Once you find the line with "let '(w1, zip_data, r)", copy it and every line after it through the end of the entries below, exactly as written.

Collected data:

----

(** X6.  Whether it raises or not, a scan only appends: the vertex list and
    the face list it started from are prefixes of those it ends with, and
    the names of the mesh and of the object stay as they were. *)
Theorem scan_only_appends
    (from_pydata_raises : list vertex -> list face -> list face -> option exn)
    (lines : list string) :
  forall st st' r,
    scan from_pydata_raises st lines = (st', r) ->
    verts st `prefix_of` verts st' /\ faces st `prefix_of` faces st'
    /\ mesh_name st' = mesh_name st /\ object_name st' = object_name st.
Proof.
  induction lines as [|l lines IH]; intros st st' r H.
  - injection H as <- <-. repeat split; reflexivity.
  - simpl in H.
    destruct (Addon.scan_line from_pydata_raises st l) as [st1 [e|]] eqn:Hl.
    + injection H as <- <-. eapply scan_line_prefix. exact Hl.
    + apply scan_line_prefix in Hl as (Hv & Hf & Hm & Ho).
      destruct (IH st1 st' r H) as (Hv' & Hf' & Hm' & Ho').
      repeat split; try congruence; etrans; eassumption.
Qed.

(** A scan cut short by a malformed vertex keeps what came before. *)
Lemma scan_only_appends_witness :
  let st := with_lists (new_state "table") [[0; 12; 15]%float] [] in
  let st' := fst (scan (fun _ _ _ => None) st ["v 0 12 18"; "v 0 x 1"; "f 1 2 3"]) in
  verts st `prefix_of` verts st' /\ faces st `prefix_of` faces st'.
Proof.
  intros st st'.
  destruct (scan_only_appends (fun _ _ _ => None)
              ["v 0 12 18"; "v 0 x 1"; "f 1 2 3"] st st' (Some ValueError) eq_refl)
    as (Hv & Hf & _).
  split; assumption.
Defined.

(** X7.  When Blender accepts every list it is handed and the stream ends
    normally, the only exceptions [execute] raises are [StopIteration] on an
    empty stream, before any mesh is created, and [ValueError] from a
    vertex or face line with a malformed number. *)
Theorem execute_raises_only_value_error
    (from_pydata_raises : list vertex -> list face -> list face -> option exn)
    (lines : list string) (st : option ExecState) (e : exn) :
  (forall vs es fs, from_pydata_raises vs es fs = None) ->
  execute from_pydata_raises lines None = (st, Raise e) ->
  (lines = [] /\ st = None /\ e = StopIteration)
  \/ (lines <> [] /\ e = ValueError).
Proof.
  intros Hfp. destruct lines as [|first rest]; simpl.
  - intros [= <- <-]. left. auto.
  - intros H. right. split; [discriminate|].
    destruct (scan from_pydata_raises _ rest) as [st1 [e1|]] eqn:Hs;
      [|discriminate].
    injection H as _ <-.
    revert Hs. generalize (new_state (join "_" (map lower (split (strip first))))).
    induction rest as [|l rest IH]; intros st0; simpl; [discriminate|].
    destruct (Addon.scan_line from_pydata_raises st0 l) as [st2 [e2|]] eqn:Hl.
    + intros [= _ <-]. revert Hl. unfold Addon.scan_line, rebuild.
      destruct (startswith "v " l).
      * destruct (_obj_vertex_to_bpy l) eqn:Hc; [rewrite Hfp; discriminate|].
        intros [= _ <-]. eapply obj_vertex_raises. exact Hc.
      * destruct (startswith "f " l); [|discriminate].
        destruct (_obj_face_to_bpy l) eqn:Hc; [rewrite Hfp; discriminate|].
        intros [= _ <-]. eapply obj_face_raises. exact Hc.
    + apply IH.
Qed.

(** A face line with a word for an index, after one good vertex. *)
Lemma execute_raises_only_value_error_witness :
  exists st e,
    execute (fun _ _ _ => None) ["Table"; "v 0 12 15"; "f 1 2 three"] None
    = (Some st, Raise e)
    /\ verts st = [[0; 12; 15]%float] /\ faces st = [] /\ e = ValueError.
Proof.
  eexists. exists ValueError. split; [reflexivity|]. split; [reflexivity|].
  split; [reflexivity|].
  destruct (execute_raises_only_value_error (fun _ _ _ => None)
              ["Table"; "v 0 12 15"; "f 1 2 three"] _ ValueError
              (fun _ _ _ => eq_refl) eq_refl) as [(H & _) | (_ & H)].
  - discriminate H.
  - exact H.
Defined.

(** ** More on [_progressive_download] *)

Section DownloadExtras.

Variable env : Env.






End DownloadExtras.





(** X10.  When the request fails, the call raises what [urlopen] raised;
    when the Content-Length field is not a number, it raises [ValueError].
    In both cases nothing was written to the file or printed. *)
Theorem progressive_download_early_failure
    (env : Env) (w : World) (url : string) (save_file : bytes) :
  (forall e,
      urlopen env (requests w) url = Raise e ->
      _progressive_download env w url save_file
      = (add_request w url, save_file, Some e))
  /\ (forall resp value e,
        urlopen env (requests w) url = Ok resp ->
        get_header (headers resp) "Content-Length" = Some value ->
        py_int value = Raise e ->
        _progressive_download env w url save_file
        = (add_request w url, save_file, Some ValueError)).
Proof.
  split.
  - intros e H. unfold _progressive_download. rewrite H. reflexivity.
  - intros resp value e Hopen Hvalue Hint.
    unfold _progressive_download. rewrite Hopen, Hvalue. simpl. rewrite Hint.
    rewrite (py_int_raises value e Hint). reflexivity.
Qed.

Lemma progressive_download_early_failure_witness :
  _progressive_download (linux_env (Raise URLError) []) empty_world
    "htp:/nowhere" EmptyString
  = (add_request empty_world "htp:/nowhere", EmptyString, Some URLError)
  /\ _progressive_download
       (linux_env (Ok {| headers := [("Content-Length", "5 bytes")];
                         body := [Data "PKzip"] |}) [])
       empty_world linux_binary_url EmptyString
     = (add_request empty_world linux_binary_url, EmptyString, Some ValueError).
Proof.
  split.
  - exact (proj1 (progressive_download_early_failure (linux_env (Raise URLError) [])
                    empty_world "htp:/nowhere" EmptyString)
                 URLError eq_refl).
  - exact (proj2 (progressive_download_early_failure
                    (linux_env (Ok {| headers := [("Content-Length", "5 bytes")];
                                      body := [Data "PKzip"] |}) [])
                    empty_world linux_binary_url EmptyString)
                 _ "5 bytes" ValueError eq_refl eq_refl eq_refl).
Defined.

(** ** More on [_ensure_binary] *)

Section EnsureBinaryExtras.

Variable env : Env.
Variable url : string.


(** The world in which the download of the binary starts. *)
Lemma ensure_binary_unfold (w : World) (os build : string) :
  old_binary (splitlines (strip (read_text (ver_info w)))) = Ok (os, build) ->
  String.eqb os (platform_system env) && String.eqb build _LLAMA_CPP_BUILD = false ->
  _ensure_binary env url w
  = let w0 := set_bin_dir
                (print (checking w) (PrintLine "Downloading new llama.cpp binary")) ∅ in
    let '(w1, zip_data, r) := _progressive_download env w0 url EmptyString in
    match r with
    | Some e => (w1, Raise e)
    | None =>
        match zip_members env zip_data with
        | Raise e => (w1, Raise e)
        | Ok members =>
            match extract members (bin_dir w1) with
            | (dir, Some e) => (set_bin_dir w1 dir, Raise e)
            | (dir, None) =>
                (set_ver_info (set_bin_dir w1 dir)
                   (write_text env (current_marker env)), Ok tt)
            end
        end
    end.
Proof.
  intros Hold Hc. unfold _ensure_binary. simpl. rewrite Hold, Hc. reflexivity.
Qed.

----

■ Output for this exercise:
    let '(w1, zip_data, r) := _progressive_download env w0 url EmptyString in
    match r with
    | Some e => (w1, Raise e)
    | None =>
        match zip_members env zip_data with
        | Raise e => (w1, Raise e)
        | Ok members =>
            match extract members (bin_dir w1) with
            | (dir, Some e) => (set_bin_dir w1 dir, Raise e)
            | (dir, None) =>
                (set_ver_info (set_bin_dir w1 dir)
                   (write_text env (current_marker env)), Ok tt)
            end
        end
    end.
Proof.
  intros Hold Hc. unfold _ensure_binary. simpl. rewrite Hold, Hc. reflexivity.
Qed.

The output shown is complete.